I can't say they didn't try. They kept me on the phone for half an hours, trying to run my card through their system until their system crashed. When they called me back a while later they tried some more, but still failed. It sounded like a problem with the card – though, as I said, the card works in stores.

When I said earlier that there was nothing wrong with the card, I was lying. It's all but useless. In contrast to the US, it's rather difficult to get a credit card in the UK, and the first one one gets is usually rubbish. Mine has a credit limit of about a week's pay. I can't even rent a car with it because the deposit is beyond the limit. I tried to extend the limit online but was refused, which aggravated me enough to consider ditching the card altogether.

Thus I called the credit card customer service number, which presented me, after some number wrangling and obscure security questions, with an option I couldn't refuse. "If you want to close your account, press 3." By that time I had calmed down and only wanted to pay for my cycle hire membership and extend my credit limit, but it seemed to me that choosing option 3 would convey a sense of seriousness and urgency that wouldn't go unnoticed.

And so it happened. In less than a minute, I was talking to an actual person. Suffused by the anticipation of victory, I complained in a dramatic voice that I hadn't been happy with the card lately. Thinking my claimed dissatisfaction would elicit commercial interest, I asked for the account to be closed. After the inevitable, "What's wrong? I'm sure we can figure something out", I would then list my grievances.

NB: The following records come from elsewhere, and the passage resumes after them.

(* ===== verification/InstallSpec.v ===== *)
(** * Hooks that are not ours are left alone

    What the commands of [Install] change, whatever fails, and what they leave when
    they succeed. *)

From stdpp Require Import gmap list.
From S2P Require Import Prelude RustStd RustText Config PathFacts Install.

(** A hook that the commands may replace or remove: text with the marker. *)
Definition managed (f : HookFile) : bool := utf8_valid (body f) && str_contains (body f) HOOK_MARKER.

Create HintDb safe.

Section install.
Context {W : Surroundings}.
Hypothesis pid_pos : 0 ≤ pid.
Hypothesis git_returns : ∀ h c, returned (run_git h c).
Hypothesis discover_returns : ∀ d, returned (discover d).
#[local] Set Default Proof Using "Type*".
Abbreviation I := (ST Machine str).

Definition is_tmp (q : str) : Prop := ∃ p, q = tmp_name p.
Lemma tmp_file_name p : file_name (tmp_name p) = lit "." ++ file_name p ++ lit ".tmp." ++ to_string pid.
Proof.
  unfold tmp_name. apply file_name_join. rewrite !not_elem_of_app.
  split_and!; [by_lit|apply file_name_plain|by_lit|by apply to_string_not_in].
Qed.
(** A plain name that does not start with a dot is no temporary file. *)
Lemma not_tmp d n : x2f ∉ n → head n ≠ Some x2e → ¬ is_tmp (join d n).
Proof.
  intros Hn Hd [p Hp]. apply (f_equal file_name) in Hp. rewrite file_name_join, tmp_file_name in Hp by done. by subst n.
Qed.

(** Existence checks that are honest. *)
Definition honest (m : Machine) : Prop := Forall (λ b, b = false) (stat_faults m).
Lemma honest_head m : honest m → default false (head (stat_faults m)) = false.
Proof using Type. unfold honest. by destruct 1. Qed.
Lemma honest_tail m : honest m → Forall (λ b, b = false) (tail (stat_faults m)).
Proof using Type. unfold honest. by destruct 1; [constructor|]. Qed.

(** Nothing but [p] and temporary files changed. *)
Definition only (p : str) (m m' : Machine) : Prop :=
  stat_faults m' = stat_faults m ∧ ∀ q, q ≠ p → ¬ is_tmp q → files m' !! q = files m !! q.
#[local] Instance only_preorder p : PreOrder (only p).
Proof using Type.
  split; [by split|]. intros m1 m2 m3 [S1 F1] [S2 F2]. split; [congruence|]. intros q Hq Ht. by rewrite F2, F1.
Qed.
(** C26. What [git-bale init-local] promises.  When it succeeds, a command that
    afterwards loads its configuration in the repository gets what it got before,
    its error included, with local mode on and the objects in the store that the
    options name (without white space around its name), shared if the option says
    so or it was so before; the hooks that reclaim objects are in place, ours or
    the user's own; and a shared store, with its objects and other registrations
    as they were, has the repository in the registry that a prune reads. *)
Theorem init_local_takes_effect (rust_log : option str) (verbose : Z) (a : InitLocalArgs) (c c' : Client) (r : option Call) :
  in_repository c → main env others rust_log (mkCli verbose (InitLocal a)) c = (Ok r, c') →
  ∃ store, resolve_init_store (sources_at env cwd) cwd (il_store a) (il_shared a) = Ok store ∧
    RawConfig_load (mkSources env (Some (git_dir, config_after (git_calls (installing c'))))) =
      switched_on (trim store) (il_shared a) <$> RawConfig_load (sources_at env cwd) ∧
    gc_hooks_in_place cwd (installing c) (installing c') ∧
    if il_shared a then newly_registered git_dir store (sharing c) (sharing c') else sharing c' = sharing c.
Proof.
  intros [Hcwd Hgit (Hcabs & Hgabs & Hhome) Hsilent Hhonest] Hrun. unfold main in Hrun.
  apply ST_bind_Ok in Hrun as ([] & c1 & H1 & Hrun). unfold modify in H1. injection H1 as <-. cbn [command] in Hrun.
  apply ST_bind_Ok in Hrun as ([] & c2 & H2 & Hrun). injection Hrun as _ <-. unfold run_init_local, working_dir in H2. rewrite Hcwd in H2.
  apply ST_bind_Ok in H2 as (d & c3 & H3 & H2). injection H3 as <- <-. apply ST_bind_Ok in H2 as (store & c4 & H4 & H2).
  unfold lift in H4. injection H4 as Hstore <-. exists store. split; [done|].
  apply ST_bind_Ok in H2 as ([] & c5 & (s' & Hinit & ->)%zoom_Ok & H2).
  destruct (init_local_sets cwd V_returns V_finds V_pid store (il_shared a) _ _ _ Hhonest Hinit) as [Hset Hhooks].
  assert (Habs : is_absolute store = true).
  { eapply (init_store_absolute (sources_at env cwd)); [exact Hcabs| | |exact Hstore]; unfold sources_at; rewrite Hgit.
    - intros h Hh. unfold env_nonempty in Hh. cbn [env_var] in Hh. destruct (env (lit "HOME")) as [[|x h']|] eqn:He; try done.
      injection Hh as <-. by apply Hhome.
    - by intros gd [= <-]. }
  apply ST_bind_Ok in H2 as ([] & c6 & Hreg & H2). apply zoom_Ok in H2 as (t & _ & ->). cbn in Hset.
  assert (installing c6 = s' ∧ if il_shared a then newly_registered git_dir store (sharing c) (sharing c6) else sharing c6 = sharing c) as [Hi Hs].
  { destruct (il_shared a); [|by injection Hreg as <-]. apply ST_bind_Ok in Hreg as (gd & c7 & H7 & Hreg). unfold lift in H7. injection H7 as Hgd <-.
    unfold repo_git_dir in Hgd. rewrite Hgit in Hgd. injection Hgd as <-. apply zoom_Ok in Hreg as (m' & Hreg & ->). split; [done|].
    by apply (register_repo_registers canonical) in Hreg. }
  cbn. rewrite Hi. split_and!; [|done|done]. unfold sources_at. rewrite Hgit. by apply load_switched_on.
Qed.
End command.
(** * ModuleOpt: the bot registry, the container monitor and the task queue

    A shallow embedding of [shadow_bot_creator.py] (class [ShadowBotManager])
    and [task_manager.py] (class [TaskManager]).

    Conventions of the embedding.
    - Python [int] is [Z].
    - In [shadow_bot_creator.py] a Python [float] (the psutil percentages,
      [cpu_limit]) is an exact rational [Q].
    - In [task_manager.py] the code is modelled over an arithmetic
      [Float.Arith] of Python's floats, with two instances: [Float.Binary64],
      the IEEE 754 double precision arithmetic CPython computes with, and
      [Float.Exact], the exact rational arithmetic.  A theorem stated for
      every arithmetic holds of the code; a theorem stated for [Float.Exact]
      is about the idealised arithmetic.
    - A method is a computation in the monad [M]: it threads the object's
      state, appends to a trace of the calls made to the outside world
      (stdout, the Docker runtime, the metrics gauges, the webhook, the
      SQLite log) and either returns or raises.
    - What the outside world answers (whether a Docker call or the webhook
      POST raises, what [random] returns, what [stats] reads) is an argument
      of the method.
    - In [task_manager.py] the calls to the Docker runtime and to SQLite are
      taken to return and [stats] to carry all its keys; the webhook POST
      returns or raises ([requests.post] is given no timeout: a POST that
      never returns is outside the model).  Monitors of different containers
      interleave at the granularity of one loop iteration. *)

From Stdlib Require Import ZArith QArith Lia Lqa.
From Stdlib Require Import Floats.SpecFloat.
From stdpp Require Import gmap strings list fin_maps pretty sorting.

(** ** Python values *)

Module Py.

(** The exceptions the modelled code can meet. *)
Inductive Exn :=
| ZeroDivisionError
| IndexError
| AttributeError (msg : string)
| DockerException (msg : string)
| RequestException (msg : string).

(** [int(x)] on a float: truncation towards zero. *)
Definition int (x : Q) : Z := Z.quot (Qnum x) (Z.pos (Qden x)).

(** [str(n)] on an int: its decimal representation. *)
Definition str (n : Z) : string := pretty n.

(** Truthiness of a string or [None]: [None] and the empty string are falsy. *)
Definition truthy (s : option string) : bool :=
  match s with
  | None => false
  | Some s => negb (String.eqb s "")
  end.
(** A host on which one tool is declared present or absent. *)
Definition set_tool (tool : string) (present : bool) (h : host) : host := {|
  platform_system := platform_system h;
  home := home h;
  appdata := appdata h;
  which := fun c => if String.eqb c tool then present else which h c;
  path_exists := path_exists h;
  path_isdir := path_isdir h;
  listdir := listdir h;
  load_json := load_json h
|}.

(** A project directory [/srv/app] with a [package.json] that reads as
    [pkg] and a [setup.py] beside it, on a host with Node.js and Python. *)
Definition node_project (pkg : option json) : host := {|
  platform_system := OtherSystem;
  home := "/home/u";
  appdata := None;
  which := fun c => existsb (String.eqb c) ["node"; "npm"; "python"];
  path_exists := fun p =>
    existsb (String.eqb p) ["/srv/app"; "/srv/app/package.json"; "/srv/app/setup.py"];
  path_isdir := fun p => String.eqb p "/srv/app";
  listdir := fun p => if String.eqb p "/srv/app" then ["package.json"; "setup.py"] else [];
  load_json := fun p => if String.eqb p "/srv/app/package.json" then pkg else None
|}.

(** A project directory [/srv/my-proj] with a [pyproject.toml] and the
    package directory [my_proj], on a host with Python and no pip. *)
Definition module_project : host := {|
  platform_system := OtherSystem;
  home := "/home/u";
  appdata := None;
  which := fun c => String.eqb c "python";
  path_exists := fun p =>
    existsb (String.eqb p)
            ["/srv/my-proj"; "/srv/my-proj/pyproject.toml"; "/srv/my-proj/my_proj"];
  path_isdir := fun p => existsb (String.eqb p) ["/srv/my-proj"; "/srv/my-proj/my_proj"];
  listdir := fun p =>
    if String.eqb p "/srv/my-proj" then ["pyproject.toml"; "my_proj"] else [];
  load_json := fun _ => None
|}.

(** A Windows host with [APPDATA] set. *)
Definition windows_host : host := {|
  platform_system := Windows;
  home := "C:\Users\u";
  appdata := Some "C:\Users\u\AppData\Roaming";
  which := fun _ => false;
  path_exists := fun _ => false;
  path_isdir := fun _ => false;
  listdir := fun _ => [];
  load_json := fun _ => None
|}.
(** The row a tile lands on, read off [fill_bottom]. *)
Lemma fill_bottom_lookup (k : nat) (cells : list Z) (i : nat) :
  fill_bottom k cells !! i
  = (λ c, if (c =? 0) && (empties (drop (S i) cells) <? k)%nat then 1 else c)
      <$> cells !! i.
Proof.
  revert i. induction cells as [|c rest IH]; intros i; [done |].
  destruct i as [|i]; simpl.
  - by rewrite drop_0.
  - apply IH.
Qed.

End drop.

(** C1 (amended).  Let every tile of the float be sent to a column of
    the board, and let every column have at least as many empty cells
    as tiles are sent to it.  Then [dropFloatingTiles] returns a board
    of the same width in which every column has its lowest empty cells
    occupied, one for each tile sent to it and stacked from the lowest
    empty cell upward, all other cells being as before; the number of
    occupied cells grows by the number of tiles. *)
Theorem dropFloatingTiles_stacks (b : Board) (f : Float) :
  in_columns b f →
  (∀ c cells, b !! c = Some cells →
     (hits (x f) (value f) c ≤ empties cells)%nat) →
  ∃ b', dropFloatingTiles b (Some f) = Ok b' ∧
    length b' = length b ∧
    (∀ c cells, b !! c = Some cells →
       b' !! c = Some (fill_bottom (hits (x f) (value f) c) cells)) ∧
    occupied b' = (occupied b + length (value f))%nat.
Proof.
  intros Hin Hroom.
  destruct (dropFloatingTiles_total b f Hin) as [b' Hrun].
  exists b'. split; [done |].
  destruct (dropFloatingTiles_columns b f b' Hrun) as [Hlen Hcols].
  split_and!; [done | done |].
  unfold dropFloatingTiles, cloneBoard in Hrun.
  destruct (dropTiles (x f) (b, ∅) (value f)) as [[nb li]|e] eqn:Htiles; [| done].
  injection Hrun as <-.
  eapply dropTiles_count; [apply all_nan_empty | done | done].
Qed.

Lemma dropFloatingTiles_stacks_witness :
  let b := [[0; 0; 0]; [0; 1; 1]] in
  let f := mkFloat [(0, 0); (0, 1); (1, 0)] 0 0 in
  ∃ b', dropFloatingTiles b (Some f) = Ok b' ∧
    length b' = length b ∧
    (∀ c cells, b !! c = Some cells →
       b' !! c = Some (fill_bottom (hits (x f) (value f) c) cells)) ∧
    occupied b' = (occupied b + length (value f))%nat.
Proof.
  intros b f. apply (dropFloatingTiles_stacks b f).
  - repeat constructor; simpl; lia.
  - intros c cells. destruct c as [|[|c]]; simpl; intros [= <-]; simpl; lia.
Defined.

(** C1, as stated, fails: a tile sent to a full column is lost, so the
    number of occupied cells does not grow by the size of the group. *)
Lemma dropFloatingTiles_stacks_counterexample :
  let b := [[1]] in
  let f := mkFloat [(0, 0)] 0 0 in
  ¬ ∃ b', dropFloatingTiles b (Some f) = Ok b' ∧
          occupied b' = (occupied b + length (value f))%nat.
Proof.
  intros b f [b' [Hrun Hcount]].
  vm_compute in Hrun. injection Hrun as <-. vm_compute in Hcount. lia.
Qed.

(** C9.  A tile whose column holds no empty cell: [lastIndexOf(0)] is
    [-1], the write at [-1] leaves the column as it is, and the outcome
    of [dropFloatingTiles], board or exception, is the one of the float
    without that tile: the tile is lost and nothing else happens. *)
Theorem dropFloatingTiles_full_column
    (b : Board) (f : Float) (pre post : TileGroup) (t : Z * Z) (cells : list Z) :
  value f = pre ++ t :: post →
  js_get b (t.1 + x f) = Some cells →
  0 ∉ cells →
  lastIndexOf cells 0 = -1 ∧
  (∀ lastIndexes, all_nan lastIndexes →
     js_or (lastIndexes !! t.1) (lastIndexOf cells 0) = -1) ∧
  js_set cells (-1) 1 = Ok cells ∧
  dropFloatingTiles b (Some f)
  = dropFloatingTiles b (Some (mkFloat (pre ++ post) (x f) (y f))).
Proof.
  intros Hvalue Hget Hfull. split_and!.
  - by apply lastIndexOf_none.
  - intros li Hnan. rewrite js_or_nan by done. by apply lastIndexOf_none.
  - done.
  - unfold dropFloatingTiles, cloneBoard. rewrite Hvalue. simpl.
    rewrite !dropTiles_app.
    destruct (dropTiles (x f) (b, ∅) pre) as [[nb li]|e] eqn:Hpre; [| done].
    cbn [mbind res_bind dropTiles].
    apply dropTiles_spec in Hpre as (Hnan & Hlen & Hcols); [| apply all_nan_empty].
    apply js_get_Some in Hget as [Hpos Hget].
    apply Hcols in Hget. rewrite fill_bottom_full in Hget by done.
    rewrite dropTile_nan by done.
    rewrite (proj2 (js_get_Some nb _ cells)) by done.
    rewrite fill_bottom_full by done. rewrite list_insert_id by done.
    cbn [mbind res_bind].
    apply dropTiles_offsets; [by apply all_nan_insert | done].
Qed.
Definition _exclude_specified_chars (self : CharacterLake) : CharacterLake :=
  fold_left exclude_specified_step (exclude_chars (policy self)) self.

(** A non-empty string is truthy. *)
Definition truthy (s : str) : bool :=
  match s with [] => false | _ :: _ => true end.

Definition _initialize_character_sets (pol : PasswordPolicy) : CharacterLake :=
  let self := {| policy := pol;
                 lowercase := ascii_lowercase;
                 uppercase := ascii_uppercase;
                 digits := string_digits;
                 special := punctuation |} in
  let self := if exclude_similar pol then _exclude_similar_chars self else self in
  let self := if truthy (exclude_chars pol) then _exclude_specified_chars self else self in
  self.

(** [CharacterLake(policy)]. *)
Definition CharacterLake_init (pol : PasswordPolicy) : CharacterLake :=
  _initialize_character_sets pol.

(** ** Results of calls that may raise *)

Inductive Outcome (A : Type) :=
| Return (a : A)
| Raise (e : Exception).

Arguments Return {A} a.
Arguments Raise {A} e.

(** [get_character_set]: the final [else: raise ValueError] of the source
    is not reachable from a member of [PasswordCategory]. *)
Definition get_character_set (self : CharacterLake) (category : PasswordCategory)
  : Outcome str :=
  match category with
  | ALPHANUMERIC => Return (lowercase self ++ uppercase self ++ digits self)
  | COMPLEX =>
      Return (lowercase self ++ uppercase self ++ digits self ++ special self)
  | PASSPHRASE => Return (lowercase self ++ uppercase self)
  end.

(** [sum(1 for c in password if c in cls)]. *)
Definition count_in (cls : str) (password : str) : nat :=
  List.length (filter (contains cls) password).

Definition validate_policy_compliance (self : CharacterLake)
    (password : str) (category : PasswordCategory) : bool :=
  if (Z.of_nat (List.length password) <? min_length (policy self))%Z then false
  else if (Z.of_nat (List.length password) >? max_length (policy self))%Z then false
  else
    let digit_count := Z.of_nat (count_in (digits self) password) in
    let special_count := Z.of_nat (count_in (special self) password) in
    let upper_count := Z.of_nat (count_in (uppercase self) password) in
    let lower_count := Z.of_nat (count_in (lowercase self) password) in
    match category with
    | ALPHANUMERIC =>
        (digit_count >=? min_digits (policy self))%Z &&
        (upper_count >=? min_upper (policy self))%Z &&
        (lower_count >=? min_lower (policy self))%Z
    | COMPLEX =>
        (digit_count >=? min_digits (policy self))%Z &&
        (special_count >=? min_special (policy self))%Z &&
        (upper_count >=? min_upper (policy self))%Z &&
        (lower_count >=? min_lower (policy self))%Z
    | PASSPHRASE =>
        (upper_count >=? min_upper (policy self))%Z &&
        (lower_count >=? min_lower (policy self))%Z
    end.

(** ** Randomness and exceptions *)

(** The two sources of the program: the [random] module (a fast
    pseudorandom generator) and [secrets] (the operating system's
    generator).  Each has a tape of raw draws and a cursor. *)
Record Entropy := {
  random_tape : nat -> nat;
  random_drawn : nat;
  secrets_tape : nat -> nat;
  secrets_drawn : nat
}.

That was my strategy, anyway, but the response I got stopped me dead in my tracks and left me speechless. "I see you're carrying a balance. How do you want to pay that off?", was the instantaneous reply. Customer retention is apparently not a core business value of Santander, the bank that issued my card.

I was shocked, mostly because I had seen the other extreme after leaving the US. I had already lived in France for a good year when I decided to drop my United Gold card because it didn't make sense to pay sixty bucks a year for a card I hardly ever used. The person I talked to when I wanted to close that account suggested, all salesman: "Why don't you change over to our Classic card, which is free?" He didn't mind that I lived in France and had no income in the US; he just wanted me to use his card and not a competitor's.

I still have that card and treasure it highly. The other day, its limit was raised to just a nick over ten grand. It's great for renting a car and has been a life safer on more than one occasion, and maybe it will get me onto the blue bikes as well, despite a dwindling balance on my American checking account and ridiculous currency exchange fees.

2 comments:

Dee said...

unadulterated truth is so interesting
I had no idea the banking customs were anything like that at all
I guess the free-ness with which credit is issued in the US is a curse and a blessing

Andreas Förster said...

It's certainly a blessing for the a financially responsible individual. Maybe society takes a hit, but then it did so in the UK as well.